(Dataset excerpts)
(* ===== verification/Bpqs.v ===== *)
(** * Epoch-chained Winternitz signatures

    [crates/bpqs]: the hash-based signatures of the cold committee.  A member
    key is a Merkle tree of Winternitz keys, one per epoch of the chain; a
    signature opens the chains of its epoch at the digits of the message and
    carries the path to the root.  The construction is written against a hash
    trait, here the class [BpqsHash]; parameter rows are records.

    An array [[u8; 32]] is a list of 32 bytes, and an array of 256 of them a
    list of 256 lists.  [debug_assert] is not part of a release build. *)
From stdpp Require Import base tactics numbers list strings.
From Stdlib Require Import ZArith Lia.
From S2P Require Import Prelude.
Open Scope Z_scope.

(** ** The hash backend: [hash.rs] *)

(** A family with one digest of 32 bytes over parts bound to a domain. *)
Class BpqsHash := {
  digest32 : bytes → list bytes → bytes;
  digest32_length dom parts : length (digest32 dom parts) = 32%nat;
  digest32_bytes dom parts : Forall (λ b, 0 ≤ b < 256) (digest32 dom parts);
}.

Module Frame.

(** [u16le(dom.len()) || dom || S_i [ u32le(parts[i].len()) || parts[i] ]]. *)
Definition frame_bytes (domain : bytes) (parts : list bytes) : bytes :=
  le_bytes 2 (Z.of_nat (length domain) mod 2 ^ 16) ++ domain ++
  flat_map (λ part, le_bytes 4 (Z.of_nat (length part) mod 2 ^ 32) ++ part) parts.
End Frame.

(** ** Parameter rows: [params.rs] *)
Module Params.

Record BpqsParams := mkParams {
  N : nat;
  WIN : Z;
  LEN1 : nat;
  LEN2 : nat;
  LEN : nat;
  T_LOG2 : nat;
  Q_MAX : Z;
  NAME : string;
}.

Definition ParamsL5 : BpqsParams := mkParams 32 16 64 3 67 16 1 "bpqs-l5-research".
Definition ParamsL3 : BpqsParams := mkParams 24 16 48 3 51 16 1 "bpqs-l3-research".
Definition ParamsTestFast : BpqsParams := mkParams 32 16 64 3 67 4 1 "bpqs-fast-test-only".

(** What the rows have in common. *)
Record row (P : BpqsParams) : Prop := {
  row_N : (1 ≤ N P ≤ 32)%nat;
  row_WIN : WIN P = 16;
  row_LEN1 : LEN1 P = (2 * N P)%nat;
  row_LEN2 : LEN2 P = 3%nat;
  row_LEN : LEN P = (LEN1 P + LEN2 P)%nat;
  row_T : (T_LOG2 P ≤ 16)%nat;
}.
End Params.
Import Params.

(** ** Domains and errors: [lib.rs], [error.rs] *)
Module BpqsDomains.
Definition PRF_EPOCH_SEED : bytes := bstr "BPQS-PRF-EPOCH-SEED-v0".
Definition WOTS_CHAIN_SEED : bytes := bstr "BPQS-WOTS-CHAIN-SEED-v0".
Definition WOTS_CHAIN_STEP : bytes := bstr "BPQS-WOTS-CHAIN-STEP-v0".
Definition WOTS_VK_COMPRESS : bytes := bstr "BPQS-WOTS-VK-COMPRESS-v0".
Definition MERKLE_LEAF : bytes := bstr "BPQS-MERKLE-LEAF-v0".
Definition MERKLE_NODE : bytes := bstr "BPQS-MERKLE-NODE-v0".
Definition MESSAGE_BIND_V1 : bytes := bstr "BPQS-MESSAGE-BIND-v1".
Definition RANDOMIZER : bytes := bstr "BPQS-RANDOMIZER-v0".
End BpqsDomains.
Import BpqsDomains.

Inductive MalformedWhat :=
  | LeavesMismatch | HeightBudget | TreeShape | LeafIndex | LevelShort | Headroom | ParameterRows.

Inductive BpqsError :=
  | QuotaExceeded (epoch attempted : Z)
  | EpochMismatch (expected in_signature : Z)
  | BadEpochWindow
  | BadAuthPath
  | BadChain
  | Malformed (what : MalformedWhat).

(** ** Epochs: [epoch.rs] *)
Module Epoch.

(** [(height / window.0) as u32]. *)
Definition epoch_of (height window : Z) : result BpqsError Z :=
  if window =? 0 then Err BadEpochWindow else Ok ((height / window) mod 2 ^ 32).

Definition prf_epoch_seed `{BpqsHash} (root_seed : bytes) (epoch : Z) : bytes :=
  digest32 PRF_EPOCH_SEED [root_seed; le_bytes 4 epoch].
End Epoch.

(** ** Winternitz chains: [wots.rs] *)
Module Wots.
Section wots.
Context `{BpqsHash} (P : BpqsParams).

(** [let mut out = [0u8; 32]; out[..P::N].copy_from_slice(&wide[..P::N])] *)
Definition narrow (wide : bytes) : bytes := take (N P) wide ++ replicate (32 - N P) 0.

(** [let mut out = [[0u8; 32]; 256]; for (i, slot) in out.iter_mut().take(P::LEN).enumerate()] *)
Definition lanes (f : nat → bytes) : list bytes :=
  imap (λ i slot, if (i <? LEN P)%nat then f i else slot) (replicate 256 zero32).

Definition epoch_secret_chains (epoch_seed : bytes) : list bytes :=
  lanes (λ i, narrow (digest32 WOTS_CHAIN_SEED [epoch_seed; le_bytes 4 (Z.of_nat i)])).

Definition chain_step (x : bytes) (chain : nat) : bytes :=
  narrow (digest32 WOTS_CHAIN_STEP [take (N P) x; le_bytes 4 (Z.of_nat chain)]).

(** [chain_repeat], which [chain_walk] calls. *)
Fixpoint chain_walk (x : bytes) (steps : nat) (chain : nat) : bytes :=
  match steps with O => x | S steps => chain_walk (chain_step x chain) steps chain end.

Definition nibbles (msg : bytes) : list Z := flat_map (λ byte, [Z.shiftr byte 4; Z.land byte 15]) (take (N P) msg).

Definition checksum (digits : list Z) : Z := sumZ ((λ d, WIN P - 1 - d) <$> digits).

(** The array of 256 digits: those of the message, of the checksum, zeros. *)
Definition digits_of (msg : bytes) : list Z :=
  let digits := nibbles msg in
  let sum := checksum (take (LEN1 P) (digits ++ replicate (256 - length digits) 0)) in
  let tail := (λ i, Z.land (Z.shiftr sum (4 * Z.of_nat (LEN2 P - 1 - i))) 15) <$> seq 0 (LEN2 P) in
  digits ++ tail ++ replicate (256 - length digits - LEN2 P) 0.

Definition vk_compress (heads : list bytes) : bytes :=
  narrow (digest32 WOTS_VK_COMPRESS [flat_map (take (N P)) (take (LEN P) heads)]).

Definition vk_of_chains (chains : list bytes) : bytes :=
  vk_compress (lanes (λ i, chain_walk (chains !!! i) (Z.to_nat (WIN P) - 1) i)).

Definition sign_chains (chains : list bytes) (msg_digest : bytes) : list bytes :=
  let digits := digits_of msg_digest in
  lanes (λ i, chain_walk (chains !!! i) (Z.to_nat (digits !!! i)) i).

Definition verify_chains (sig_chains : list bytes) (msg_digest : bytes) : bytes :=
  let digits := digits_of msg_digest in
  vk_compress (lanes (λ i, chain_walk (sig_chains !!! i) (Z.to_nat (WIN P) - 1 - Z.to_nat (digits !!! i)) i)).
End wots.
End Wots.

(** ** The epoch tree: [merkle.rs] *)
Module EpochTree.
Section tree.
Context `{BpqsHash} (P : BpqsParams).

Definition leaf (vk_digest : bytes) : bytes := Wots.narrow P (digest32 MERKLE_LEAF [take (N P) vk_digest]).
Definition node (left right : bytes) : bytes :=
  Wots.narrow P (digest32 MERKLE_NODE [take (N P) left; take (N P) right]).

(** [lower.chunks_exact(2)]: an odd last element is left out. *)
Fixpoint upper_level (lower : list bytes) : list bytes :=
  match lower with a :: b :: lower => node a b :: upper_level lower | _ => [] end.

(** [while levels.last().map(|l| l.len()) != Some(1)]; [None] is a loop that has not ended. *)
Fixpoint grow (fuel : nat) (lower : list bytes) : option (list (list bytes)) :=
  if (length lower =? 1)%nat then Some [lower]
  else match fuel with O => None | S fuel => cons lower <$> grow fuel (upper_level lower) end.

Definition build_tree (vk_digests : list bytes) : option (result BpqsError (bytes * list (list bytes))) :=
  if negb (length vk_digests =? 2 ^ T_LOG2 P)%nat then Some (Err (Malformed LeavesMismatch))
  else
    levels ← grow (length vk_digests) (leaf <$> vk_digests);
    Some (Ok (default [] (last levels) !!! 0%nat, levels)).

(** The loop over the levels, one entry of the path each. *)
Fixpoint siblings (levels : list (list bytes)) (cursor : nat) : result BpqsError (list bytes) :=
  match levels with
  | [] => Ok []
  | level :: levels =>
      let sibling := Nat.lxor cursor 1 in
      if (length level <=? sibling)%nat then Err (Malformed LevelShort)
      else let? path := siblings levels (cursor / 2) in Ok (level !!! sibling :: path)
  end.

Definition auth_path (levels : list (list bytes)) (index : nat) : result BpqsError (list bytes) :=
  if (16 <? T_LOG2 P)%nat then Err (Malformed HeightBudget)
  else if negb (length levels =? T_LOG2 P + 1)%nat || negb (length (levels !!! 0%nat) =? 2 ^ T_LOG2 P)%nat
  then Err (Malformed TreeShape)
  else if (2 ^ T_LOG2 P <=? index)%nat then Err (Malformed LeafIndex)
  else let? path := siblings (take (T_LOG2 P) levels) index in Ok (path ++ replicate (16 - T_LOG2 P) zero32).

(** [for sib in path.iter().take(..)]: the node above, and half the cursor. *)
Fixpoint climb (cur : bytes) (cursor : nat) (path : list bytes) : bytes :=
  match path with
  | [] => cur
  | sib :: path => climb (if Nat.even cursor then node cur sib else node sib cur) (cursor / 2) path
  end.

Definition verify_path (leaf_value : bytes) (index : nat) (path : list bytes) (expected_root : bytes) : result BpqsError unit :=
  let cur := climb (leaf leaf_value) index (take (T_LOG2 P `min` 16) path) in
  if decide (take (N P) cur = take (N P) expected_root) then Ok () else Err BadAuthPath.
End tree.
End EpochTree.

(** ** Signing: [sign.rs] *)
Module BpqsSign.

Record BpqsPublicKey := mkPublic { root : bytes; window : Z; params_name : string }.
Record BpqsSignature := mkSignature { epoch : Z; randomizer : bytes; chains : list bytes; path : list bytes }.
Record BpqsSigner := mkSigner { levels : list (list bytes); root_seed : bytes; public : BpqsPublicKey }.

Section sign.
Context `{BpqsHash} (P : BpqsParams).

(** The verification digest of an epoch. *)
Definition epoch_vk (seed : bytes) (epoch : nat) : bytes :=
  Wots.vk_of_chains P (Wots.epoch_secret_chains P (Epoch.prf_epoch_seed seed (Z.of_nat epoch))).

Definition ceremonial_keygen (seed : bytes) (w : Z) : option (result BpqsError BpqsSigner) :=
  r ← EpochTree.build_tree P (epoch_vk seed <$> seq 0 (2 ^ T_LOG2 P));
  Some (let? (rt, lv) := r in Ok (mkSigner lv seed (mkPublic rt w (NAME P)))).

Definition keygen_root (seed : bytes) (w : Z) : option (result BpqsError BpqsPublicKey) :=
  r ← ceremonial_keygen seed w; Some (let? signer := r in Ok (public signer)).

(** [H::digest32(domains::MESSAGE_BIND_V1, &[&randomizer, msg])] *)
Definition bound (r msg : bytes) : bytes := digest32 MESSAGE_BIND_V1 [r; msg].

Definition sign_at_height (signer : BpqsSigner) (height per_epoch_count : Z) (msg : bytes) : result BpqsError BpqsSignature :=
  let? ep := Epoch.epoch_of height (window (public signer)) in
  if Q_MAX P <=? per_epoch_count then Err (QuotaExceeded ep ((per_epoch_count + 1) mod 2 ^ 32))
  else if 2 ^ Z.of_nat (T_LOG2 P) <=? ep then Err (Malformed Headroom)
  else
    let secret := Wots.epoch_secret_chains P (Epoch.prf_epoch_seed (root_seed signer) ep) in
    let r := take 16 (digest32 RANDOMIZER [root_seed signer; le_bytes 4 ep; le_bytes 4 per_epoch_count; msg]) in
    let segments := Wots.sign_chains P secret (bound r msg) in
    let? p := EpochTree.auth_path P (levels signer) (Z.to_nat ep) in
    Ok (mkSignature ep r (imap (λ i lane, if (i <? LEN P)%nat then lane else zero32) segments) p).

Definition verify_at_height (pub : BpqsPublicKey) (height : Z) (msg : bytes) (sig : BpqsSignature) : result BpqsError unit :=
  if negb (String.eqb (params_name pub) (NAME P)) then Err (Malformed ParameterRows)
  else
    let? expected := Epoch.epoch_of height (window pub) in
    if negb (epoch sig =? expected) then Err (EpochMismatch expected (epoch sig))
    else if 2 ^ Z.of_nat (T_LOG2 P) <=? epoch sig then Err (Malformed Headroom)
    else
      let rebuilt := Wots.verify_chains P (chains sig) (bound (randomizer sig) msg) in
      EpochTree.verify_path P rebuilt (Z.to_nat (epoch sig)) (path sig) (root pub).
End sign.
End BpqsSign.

> **PROBLEM TO SOLVE**
Scan the records above for the lines holding "(** ** The epoch tree: [merkle.rs] *)" and "(** The loop". Transcribe those two and every line between them word for word, and no others.

> **ANSWER FOR THE TASK**
(** ** The epoch tree: [merkle.rs] *)
Module EpochTree.
Section tree.
Context `{BpqsHash} (P : BpqsParams).

Definition leaf (vk_digest : bytes) : bytes := Wots.narrow P (digest32 MERKLE_LEAF [take (N P) vk_digest]).
Definition node (left right : bytes) : bytes :=
  Wots.narrow P (digest32 MERKLE_NODE [take (N P) left; take (N P) right]).

(** [lower.chunks_exact(2)]: an odd last element is left out. *)
Fixpoint upper_level (lower : list bytes) : list bytes :=
  match lower with a :: b :: lower => node a b :: upper_level lower | _ => [] end.

(** [while levels.last().map(|l| l.len()) != Some(1)]; [None] is a loop that has not ended. *)
Fixpoint grow (fuel : nat) (lower : list bytes) : option (list (list bytes)) :=
  if (length lower =? 1)%nat then Some [lower]
  else match fuel with O => None | S fuel => cons lower <$> grow fuel (upper_level lower) end.

Definition build_tree (vk_digests : list bytes) : option (result BpqsError (bytes * list (list bytes))) :=
  if negb (length vk_digests =? 2 ^ T_LOG2 P)%nat then Some (Err (Malformed LeavesMismatch))
  else
    levels ← grow (length vk_digests) (leaf <$> vk_digests);
    Some (Ok (default [] (last levels) !!! 0%nat, levels)).

(** The loop over the levels, one entry of the path each. *)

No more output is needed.